*** DATA RECORDS Section Begins ***

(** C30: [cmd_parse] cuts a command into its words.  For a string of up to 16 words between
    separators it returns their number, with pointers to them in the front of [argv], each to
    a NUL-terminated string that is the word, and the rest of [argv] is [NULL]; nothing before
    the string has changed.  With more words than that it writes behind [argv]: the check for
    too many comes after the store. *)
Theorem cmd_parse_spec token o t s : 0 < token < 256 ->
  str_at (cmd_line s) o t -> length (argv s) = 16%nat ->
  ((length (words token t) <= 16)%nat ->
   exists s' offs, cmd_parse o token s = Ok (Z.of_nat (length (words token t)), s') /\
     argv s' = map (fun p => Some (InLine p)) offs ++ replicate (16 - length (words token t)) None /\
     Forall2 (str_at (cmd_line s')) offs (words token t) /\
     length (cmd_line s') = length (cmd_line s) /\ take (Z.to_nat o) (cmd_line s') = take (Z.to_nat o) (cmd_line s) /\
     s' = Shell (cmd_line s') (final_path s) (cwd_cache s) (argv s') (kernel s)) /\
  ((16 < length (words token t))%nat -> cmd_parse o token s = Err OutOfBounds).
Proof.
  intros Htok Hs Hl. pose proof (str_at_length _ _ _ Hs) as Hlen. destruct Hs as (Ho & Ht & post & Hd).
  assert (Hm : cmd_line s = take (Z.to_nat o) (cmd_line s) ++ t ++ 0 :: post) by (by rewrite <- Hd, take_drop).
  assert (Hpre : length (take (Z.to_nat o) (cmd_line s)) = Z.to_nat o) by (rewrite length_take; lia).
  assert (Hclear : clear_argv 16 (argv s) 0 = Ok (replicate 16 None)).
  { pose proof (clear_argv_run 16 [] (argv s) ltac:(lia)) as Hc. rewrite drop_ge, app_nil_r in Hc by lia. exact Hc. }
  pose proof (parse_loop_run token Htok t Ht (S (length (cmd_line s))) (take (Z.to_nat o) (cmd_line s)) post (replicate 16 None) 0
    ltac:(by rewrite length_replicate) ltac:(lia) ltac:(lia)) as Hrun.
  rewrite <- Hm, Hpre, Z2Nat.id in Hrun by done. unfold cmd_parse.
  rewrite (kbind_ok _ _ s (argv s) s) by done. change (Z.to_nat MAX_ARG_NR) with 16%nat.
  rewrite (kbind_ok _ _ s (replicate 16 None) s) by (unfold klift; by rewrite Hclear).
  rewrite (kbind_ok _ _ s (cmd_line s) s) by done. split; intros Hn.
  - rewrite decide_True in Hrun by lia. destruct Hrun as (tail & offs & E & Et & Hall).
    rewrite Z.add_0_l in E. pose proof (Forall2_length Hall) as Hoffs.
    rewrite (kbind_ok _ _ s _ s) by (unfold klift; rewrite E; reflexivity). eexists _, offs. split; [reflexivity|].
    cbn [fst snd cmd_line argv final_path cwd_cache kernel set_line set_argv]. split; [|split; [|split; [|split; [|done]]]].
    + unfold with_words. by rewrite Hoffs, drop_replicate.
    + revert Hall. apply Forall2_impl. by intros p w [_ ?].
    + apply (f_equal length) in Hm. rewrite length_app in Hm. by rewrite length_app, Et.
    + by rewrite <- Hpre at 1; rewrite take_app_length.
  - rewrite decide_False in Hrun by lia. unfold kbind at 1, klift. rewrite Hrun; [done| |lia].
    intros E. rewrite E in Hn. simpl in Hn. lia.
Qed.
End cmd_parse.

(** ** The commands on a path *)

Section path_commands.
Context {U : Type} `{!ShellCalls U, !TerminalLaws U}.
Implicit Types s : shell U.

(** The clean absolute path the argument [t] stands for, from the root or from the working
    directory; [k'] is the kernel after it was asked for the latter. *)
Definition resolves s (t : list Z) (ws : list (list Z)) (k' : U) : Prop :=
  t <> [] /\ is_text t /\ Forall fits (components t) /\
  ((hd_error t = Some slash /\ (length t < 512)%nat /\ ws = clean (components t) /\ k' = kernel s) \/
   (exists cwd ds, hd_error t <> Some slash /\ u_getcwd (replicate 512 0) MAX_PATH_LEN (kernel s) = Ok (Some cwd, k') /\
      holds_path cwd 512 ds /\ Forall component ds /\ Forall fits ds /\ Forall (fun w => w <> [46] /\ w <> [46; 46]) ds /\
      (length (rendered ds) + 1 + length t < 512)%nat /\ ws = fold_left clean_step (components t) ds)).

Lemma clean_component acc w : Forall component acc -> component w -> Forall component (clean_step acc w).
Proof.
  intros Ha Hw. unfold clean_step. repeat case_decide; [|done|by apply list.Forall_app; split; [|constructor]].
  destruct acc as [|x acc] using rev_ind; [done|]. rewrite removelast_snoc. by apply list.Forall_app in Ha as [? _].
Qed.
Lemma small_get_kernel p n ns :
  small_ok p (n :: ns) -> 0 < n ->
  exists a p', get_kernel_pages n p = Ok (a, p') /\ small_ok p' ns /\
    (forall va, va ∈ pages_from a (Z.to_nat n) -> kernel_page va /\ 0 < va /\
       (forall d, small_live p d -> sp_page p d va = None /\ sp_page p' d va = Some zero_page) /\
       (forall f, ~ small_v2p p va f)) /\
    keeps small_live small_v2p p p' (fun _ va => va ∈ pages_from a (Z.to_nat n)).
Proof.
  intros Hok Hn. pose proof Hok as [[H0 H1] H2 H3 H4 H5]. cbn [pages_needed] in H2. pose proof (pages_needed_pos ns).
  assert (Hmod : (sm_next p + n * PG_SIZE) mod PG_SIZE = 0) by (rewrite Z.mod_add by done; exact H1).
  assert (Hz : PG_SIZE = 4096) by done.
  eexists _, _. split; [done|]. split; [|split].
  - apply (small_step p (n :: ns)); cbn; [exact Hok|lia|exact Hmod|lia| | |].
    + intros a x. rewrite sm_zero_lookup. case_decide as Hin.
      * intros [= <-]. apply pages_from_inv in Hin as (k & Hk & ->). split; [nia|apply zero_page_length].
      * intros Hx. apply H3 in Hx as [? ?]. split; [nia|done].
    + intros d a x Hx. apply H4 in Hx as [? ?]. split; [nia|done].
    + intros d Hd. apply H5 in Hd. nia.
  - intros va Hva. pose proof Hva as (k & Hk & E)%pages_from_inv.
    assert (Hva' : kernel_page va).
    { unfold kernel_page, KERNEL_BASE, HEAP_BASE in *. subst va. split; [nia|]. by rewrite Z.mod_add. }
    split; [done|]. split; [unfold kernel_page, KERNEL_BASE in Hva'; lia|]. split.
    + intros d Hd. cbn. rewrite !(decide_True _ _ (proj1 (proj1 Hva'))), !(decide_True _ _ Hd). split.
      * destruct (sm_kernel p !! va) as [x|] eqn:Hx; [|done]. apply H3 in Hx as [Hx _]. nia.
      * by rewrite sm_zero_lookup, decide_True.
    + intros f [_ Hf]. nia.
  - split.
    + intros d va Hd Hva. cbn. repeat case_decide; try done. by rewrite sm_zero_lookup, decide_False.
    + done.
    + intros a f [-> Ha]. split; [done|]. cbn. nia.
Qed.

*** DATA RECORDS Section Ends ***

ASSIGNMENT: If a line in the entries above holds the word "Hall", count it; then report the total alone.

RESULT OF THIS EXERCISE: 3